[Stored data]
(** ** Shares for the nodes *)

Definition shareJson (s : EncodedShare) : json := JObj [("x", JStr (ex s)); ("y", JStr (ey s))].
(** [eph] is the fresh key pair and [n] the fresh nonce of the call. *)
Definition encryptShareForNode (share : EncodedShare) (recipientPubkeyHex id : string)
    (eph : bytes * bytes) (n : bytes) : EncryptedShare :=
  let c := box (stringify (shareJson share)) n (hexDecode recipientPubkeyHex) eph.2 in
  mkEncryptedShare id (hexEncode c) (hexEncode n) (hexEncode eph.1).

(** The randomness of one call: the coefficient draws and, per node, the
    ephemeral key pair and the nonce. *)
Record Randomness := mkRandomness {
  rnd_draws : list Z; rnd_eph : nat -> bytes * bytes; rnd_nonce : nat -> bytes }.

Definition zeroShare : Share := mkShare 0 0.
Definition splitAmountForCommittee (amount7dpStr : string) (nodes : list CommitteeNodeInfo)
    (thr : Z) (rnd : Randomness) : option (result (list EncryptedShare)) :=
  match BigInt amount7dpStr with
  | Throw e => Some (Throw e)
  | Ok amount =>
      match shamirSplit amount thr (Z.of_nat (length nodes)) (rnd_draws rnd) with
      | None => None
      | Some (Throw e) => Some (Throw e)
      | Some (Ok rawShares) =>
          Some (Ok (imap (fun i node =>
            encryptShareForNode (encodeShare (nth i rawShares zeroShare)) (encryptionPubkey node)
              (nodeId node) (rnd_eph rnd i) (rnd_nonce rnd i)) nodes))
      end
  end.

(** What [JSON.parse] gives back for a share: its members are only cast to
    strings, so they may be absent or of another type. *)
Record PlainShare := mkPlain { px : option json; py : option json }.
Definition plainShare (s : EncodedShare) : PlainShare :=
  mkPlain (Some (JStr (ex s))) (Some (JStr (ey s))).

(** Callers test a share for truth before they use it, so a falsy value, such
    as [null], is no share. *)
Definition decryptShare (e : EncryptedShare) (sk : bytes) : result (option PlainShare) :=
  match boxOpen (hexDecode (ciphertext e)) (hexDecode (nonce e)) (hexDecode (senderPubkey e)) sk with
  | None => Throw (Error None "decryptShare: authentication failed — tampered ciphertext")
  | Some plaintext =>
      match parse plaintext with
      | None => Throw (Error None "SyntaxError")
      | Some j => Ok (if truthyJson j then Some (mkPlain (field "x" j) (field "y" j)) else None)
      end
  end.

Fixpoint mapResult {A B} (f : A -> result B) (l : list A) : result (list B) :=
  match l with
  | [] => Ok []
  | a :: l => b ← f a; bs ← mapResult f l; Ok (b :: bs)
  end.
(** [BigInt(v)] on a member: numbers and booleans convert too. *)
Definition BigIntOf (v : option json) : result Z :=
  match v with
  | Some (JStr s) => BigInt s
  | Some (JNum z) => Ok z
  | Some (JBool b) => Ok (if b then 1 else 0)
  | _ => Throw (Error None "Cannot convert to a BigInt")
  end.
Definition decodePlain (s : PlainShare) : result Share :=
  a ← BigIntOf (px s); b ← BigIntOf (py s); mret (mkShare a b).
Definition reconstructAmount (shares : list PlainShare) : option (result Z) :=
  match mapResult decodePlain shares with
  | Throw e => Some (Throw e)
  | Ok l => Ok <$> shamirReconstruct l
  end.

(** ** Lemmas *)

Lemma elem_of_expected (l acc : list string) x :
  x ∈ fold_left JsSet.add l acc <-> x ∈ acc \/ x ∈ l.
Proof.
  revert acc. induction l as [|y l IH]; intros acc; simpl; [set_solver|].
  rewrite IH, JsSet.elem_of_add. set_solver.
Qed.

(** A signature the loop accepts. *)
Definition sigOk (batch : SignedMatchBatch) (expected : list string) (s : NodeSignature) : Prop :=
  s_signingPubkey s ∈ expected /\ verifyNodeSignature (batchId batch) (matches batch) s = Ok true.

Lemma JsSet_has_true (l : list string) k : JsSet.has l k = true <-> k ∈ l.
Proof. unfold JsSet.has. apply bool_decide_eq_true. Qed.

Lemma verifySignatures_iff batch expected seen sigs r :
  verifySignatures batch expected seen sigs = Ok (Some r) <->
  r = seen ++ (s_signingPubkey <$> sigs) /\ NoDup (s_signingPubkey <$> sigs) /\
  Forall (fun s => sigOk batch expected s /\ s_signingPubkey s ∉ seen) sigs.
Proof.
  revert seen. induction sigs as [|s sigs IH]; intros seen; simpl.
  - rewrite app_nil_r. split; [intros [= ->]; split_and!; constructor|by intros (-> & _)].
  - rewrite NoDup_cons, Forall_cons. unfold sigOk at 1.
    destruct (JsSet.has expected (s_signingPubkey s)) eqn:E1; simpl.
    2:{ split; [done|]. intros (_ & _ & [[H1 _] _] & _). apply JsSet_has_true in H1. congruence. }
    destruct (JsSet.has seen (s_signingPubkey s)) eqn:E2; simpl.
    { split; [done|]. intros (_ & _ & [_ H1] & _). apply JsSet_has_true in E2. done. }
    destruct (verifyNodeSignature _ _ s) as [[]|e3] eqn:E3; simpl; [|split; [done|naive_solver congruence]..].
    apply JsSet_has_true in E1. assert (s_signingPubkey s ∉ seen) as Hn by (rewrite <- JsSet_has_true; congruence).
    unfold JsSet.add. rewrite E2, IH, <- app_assoc. simpl.
    rewrite !Forall_forall. setoid_rewrite not_elem_of_app. setoid_rewrite list_elem_of_singleton.
    split.
    + intros (-> & Hnd & Hf). split; [done|]. split; [split; [|done]|split; [done|]].
      * intros (s' & Hs & Hin)%list_elem_of_fmap. by destruct (Hf s' Hin) as [_ [_ ?]].
      * intros s' Hin. destruct (Hf s' Hin) as [? [? ?]]. done.
    + intros (-> & [Hin Hnd] & _ & Hf). split; [done|]. split; [done|].
      intros s' Hs'. destruct (Hf s' Hs') as [? ?]. split; [done|]. split; [done|].
      intros E. apply Hin. rewrite <- E. by apply list_elem_of_fmap_2.
Qed.
Lemma threshold_le n m : threshold n <= m <-> 2 * Z.of_nat n <= 3 * m.
Proof. unfold threshold. pose proof (Z.div_mod (Z.of_nat n * 2 + 2) 3).
  pose proof (Z.mod_pos_bound (Z.of_nat n * 2 + 2) 3). lia. Qed.

(** What the check of a batch amounts to. *)
Definition verified (batch : SignedMatchBatch) (committee : list CommitteeNodeInfo) : Prop :=
  NoDup (s_signingPubkey <$> signatures batch) /\
  Forall (sigOk batch (signingPubkey <$> committee)) (signatures batch) /\
  2 * Z.of_nat (length committee) <= 3 * Z.of_nat (length (signatures batch)).

Lemma verified_iff batch committee : verifySignedBatch batch committee = Ok true <-> verified batch committee.
Proof.
  unfold verifySignedBatch, verified.
  assert (forall s, sigOk batch (fold_left JsSet.add (map signingPubkey committee) []) s <->
    sigOk batch (signingPubkey <$> committee) s) as Hs.
  { intros s. unfold sigOk. rewrite elem_of_expected. set_solver. }
  split.
  - destruct (verifySignatures _ _ _ _) as [[r|]|e] eqn:E; [|done..]. intros [= Hl]. revert Hl. rewrite Z.leb_le, threshold_le.
    apply verifySignatures_iff in E as (-> & Hnd & Hf). simpl. rewrite length_fmap. intros Hl.
    split; [done|]. split; [|done]. eapply Forall_impl; [exact Hf|]. intros s [H1 _]. by apply Hs.
  - intros (Hnd & Hf & Hl).
    assert (verifySignatures batch (fold_left JsSet.add (map signingPubkey committee) []) []
      (signatures batch) = Ok (Some (s_signingPubkey <$> signatures batch))) as ->.
    { apply verifySignatures_iff. split; [done|]. split; [done|].
      eapply Forall_impl; [exact Hf|]. intros s H1. split; [by apply Hs|]. by apply not_elem_of_nil. }
    cbn. f_equal. rewrite Z.leb_le, threshold_le, length_fmap. done.
Qed.

(** Two duplicate-free lists from a small set must meet. *)
Lemma pigeonhole (l1 l2 l : list string) :
  NoDup l1 -> NoDup l2 -> l1 ⊆ l -> l2 ⊆ l -> (length l < length l1 + length l2)%nat ->
  exists k, k ∈ l1 /\ k ∈ l2.
Proof.
  intros H1 H2 S1 S2 Hl. destruct (decide (Exists (fun k => k ∈ l2) l1)) as [He|Hn].
  - apply Exists_exists in He. naive_solver.
  - exfalso. assert (NoDup (l1 ++ l2)) as Hnd.
    { apply NoDup_app. split; [done|]. split; [|done]. intros k Hk Hk2. apply Hn, Exists_exists. eauto. }
    assert (l1 ++ l2 ⊆ l) as Hsub by set_solver.
    assert (length (l1 ++ l2) <= length l)%nat by by apply submseteq_length, NoDup_submseteq.
    rewrite length_app in *. lia.
Qed.

(** The comparison of rows is a total preorder. *)
#[export] Instance rowCmp_total : TotalCmp rowCmp.
Proof.
  split; unfold rowCmp.
  - intros x y z H1 H2. rewrite compareStr_antisym in H1, H2 |- *.
    pose proof (compareStr_trans (rowKey x) (rowKey y) (rowKey z)). lia.
  - intros x y H1. rewrite compareStr_antisym. lia.
Qed.

(** Rows whose fields hold no space, so that the sort key separates them. *)
Definition fields (r : Row) : list string :=
  [r_a r; r_b r; r_amt r; r_in r; r_out r; r_price r; r_assetIn r; r_assetOut r].
Definition noSpace (m : MatchResult) : bool := forallb (noChar " "%char) (fields (toRow m)).
Lemma fields_inj r r' : fields r = fields r' -> r = r'.
Proof. destruct r, r'. unfold fields. simpl. congruence. Qed.
Lemma rowKey_inj m m' :
  noSpace m = true -> noSpace m' = true -> rowKey (toRow m) = rowKey (toRow m') -> toRow m = toRow m'.
Proof.
  intros H1 H2 E. apply fields_inj. unfold rowKey in E.
  rewrite <- (splitOn_join " "%char (fields (toRow m))), <- (splitOn_join " "%char (fields (toRow m'))) by done.
  unfold fields in *. by rewrite E.
Qed.
Lemma batchRows_order ms ms' :
  Forall (fun m => noSpace m = true) ms -> ms ≡ₚ ms' -> batchRows ms = batchRows ms'.
Proof.
  intros Hs Hp. unfold batchRows. apply sortBy_perm_eq; [by apply _| |by rewrite Hp].
  intros x y (m & <- & Hm)%list_elem_of_In%in_map_iff (m' & <- & Hm')%list_elem_of_In%in_map_iff H1 H2.
  rewrite Forall_forall in Hs. apply rowKey_inj; [apply Hs; by apply list_elem_of_In..|].
  apply compareStr_0. unfold leq, rowCmp in *. rewrite compareStr_antisym in H1. lia.
Qed.
#[export] Instance rowJson_inj : Inj (=) (=) rowJson.
Proof. intros [] [] H1. unfold rowJson in H1. simpl in H1. congruence. Qed.
Lemma canonical_inj id ms id' ms' :
  canonical id ms = canonical id' ms' -> id = id' /\ (toRow <$> ms) ≡ₚ (toRow <$> ms').
Proof.
  unfold canonical. intros [= -> E]. split; [done|].
  apply (inj (map rowJson)) in E. change (toRow <$> ms) with (map toRow ms).
  change (toRow <$> ms') with (map toRow ms').
  rewrite <- (sortBy_perm rowCmp (map toRow ms)), <- (sortBy_perm rowCmp (map toRow ms')).
  unfold batchRows in E. by rewrite E.
Qed.

(** ** The round trip of an amount *)

(** A node whose key pairs come from the generators. *)
Definition goodKeys (kp : CommitteeNodeKeyPair) : Prop :=
  boxKeyPair (boxPublic kp) (boxSecret kp) /\ signKeyPair (signPublic kp) (signSecret kp).
Definition goodRandomness (rnd : Randomness) : Prop :=
  forall i, boxKeyPair (rnd_eph rnd i).1 (rnd_eph rnd i).2.

(** What node [i] recovers from the encrypted shares. *)
Definition nodeDecrypt (encs : list EncryptedShare) (kps : list CommitteeNodeKeyPair) (i : nat) :
    result PlainShare :=
  match encs !! i, kps !! i with
  | Some e, Some kp => p ← decryptShare e (boxSecret kp); match p with Some p => Ok p | None => Throw (Error None "no share") end
  | _, _ => Throw (Error None "no share")
  end.

Lemma decrypt_encrypt `{!NaclLaws} sh kp id eph n :
  goodKeys kp -> boxKeyPair eph.1 eph.2 ->
  decryptShare (encryptShareForNode sh (encryptionPubkey (nodePublicInfo kp)) id eph n) (boxSecret kp)
    = Ok (Some (plainShare sh)).
Proof.
  intros [Hk _] He. unfold decryptShare, encryptShareForNode, nodePublicInfo.
  cbn [ciphertext nonce senderPubkey encryptionPubkey].
  rewrite !hexDecode_encode, box_open by done. by rewrite parse_stringify.
Qed.
Lemma decodePlain_encode s : decodePlain (plainShare (encodeShare s)) = Ok s.
Proof. destruct s. unfold decodePlain, plainShare, encodeShare. simpl. by rewrite !BigInt_toString. Qed.
Lemma mapResult_Ok {A B} (f : A -> result B) (g : A -> B) l :
  (forall a, a ∈ l -> f a = Ok (g a)) -> mapResult f l = Ok (map g l).
Proof.
  induction l as [|a l IH]; intros H1; simpl; [done|]. rewrite H1 by left. simpl.
  rewrite IH; [done|]. intros b Hb. apply H1. by right.
Qed.
Lemma reconstruct_plain l :
  reconstructAmount (map (fun s => plainShare (encodeShare s)) l) = Ok <$> shamirReconstruct l.
Proof.
  unfold reconstructAmount. rewrite <- (map_id l) at 2.
  replace (mapResult decodePlain _) with (Ok (map id l)); [done|].
  symmetry. induction l as [|s l IH]; [done|]. cbn [map mapResult].
  rewrite decodePlain_encode. simpl. by rewrite IH.
Qed.
(** The shares of a split are the shares of the model, encrypted for each node. *)
Lemma split_encs amount nodes thr rnd encs :
  splitAmountForCommittee (toString amount) nodes thr rnd = Some (Ok encs) ->
  exists raw, shamirSplit amount thr (Z.of_nat (length nodes)) (rnd_draws rnd) = Some (Ok raw) /\
    forall i node, nodes !! i = Some node -> encs !! i =
      Some (encryptShareForNode (encodeShare (nth i raw zeroShare)) (encryptionPubkey node) (nodeId node)
        (rnd_eph rnd i) (rnd_nonce rnd i)).
Proof.
  unfold splitAmountForCommittee. rewrite BigInt_toString.
  destruct (shamirSplit _ _ _ _) as [[raw|e]|]; [|done..]. intros [= <-].
  exists raw. split; [done|]. intros i node Hi. by rewrite list_lookup_imap, Hi.
Qed.
Lemma split_ids amount nodes thr rnd encs :
  splitAmountForCommittee amount nodes thr rnd = Some (Ok encs) ->
  es_nodeId <$> encs = nodeId <$> nodes.
Proof.
  unfold splitAmountForCommittee. destruct (BigInt amount); [|done].
  destruct (shamirSplit _ _ _ _) as [[raw|e]|]; [|done..]. intros [= <-].
  apply list_eq. intros i. rewrite !list_lookup_fmap, list_lookup_imap. by destruct (nodes !! i).
Qed.
Lemma nth_shares cs n i : (i < n)%nat -> nth i (map (shareAt cs) (seq 0 n)) zeroShare = shareAt cs i.
Proof.
  intros Hi. rewrite (nth_indep _ _ (shareAt cs 0)) by (by rewrite length_map, length_seq).
  by rewrite map_nth, seq_nth.
Qed.
(** Distinct indices select distinct shares. *)
Lemma select_shares cs n idx :
  NoDup idx -> Forall (fun i => i < n)%nat idx ->
  let l := map (fun i => nth i (map (shareAt cs) (seq 0 n)) zeroShare) idx in
  l ⊆ map (shareAt cs) (seq 0 n) /\ NoDup l.
Proof.
  intros Hnd Hf l. rewrite Forall_forall in Hf.
  assert (l = map (shareAt cs) idx) as ->.
  { subst l. apply map_ext_in. intros i Hi. apply nth_shares, Hf. by apply list_elem_of_In. }
  split.
  - intros s (i & <- & Hi)%list_elem_of_In%in_map_iff. apply list_elem_of_In, in_map, in_seq.
    apply list_elem_of_In, Hf in Hi. lia.
  - apply (NoDup_fmap_2_strong (shareAt cs)); [|done]. intros i j _ _ [= E _]. lia.
Qed.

### Exercise instructions
Quote the records above exactly, from the first line through the line containing "Record Randomness := mkRandomness", and nothing more.

### Output
(** ** Shares for the nodes *)

Definition shareJson (s : EncodedShare) : json := JObj [("x", JStr (ex s)); ("y", JStr (ey s))].
(** [eph] is the fresh key pair and [n] the fresh nonce of the call. *)
Definition encryptShareForNode (share : EncodedShare) (recipientPubkeyHex id : string)
    (eph : bytes * bytes) (n : bytes) : EncryptedShare :=
  let c := box (stringify (shareJson share)) n (hexDecode recipientPubkeyHex) eph.2 in
  mkEncryptedShare id (hexEncode c) (hexEncode n) (hexEncode eph.1).

(** The randomness of one call: the coefficient draws and, per node, the
    ephemeral key pair and the nonce. *)
Record Randomness := mkRandomness {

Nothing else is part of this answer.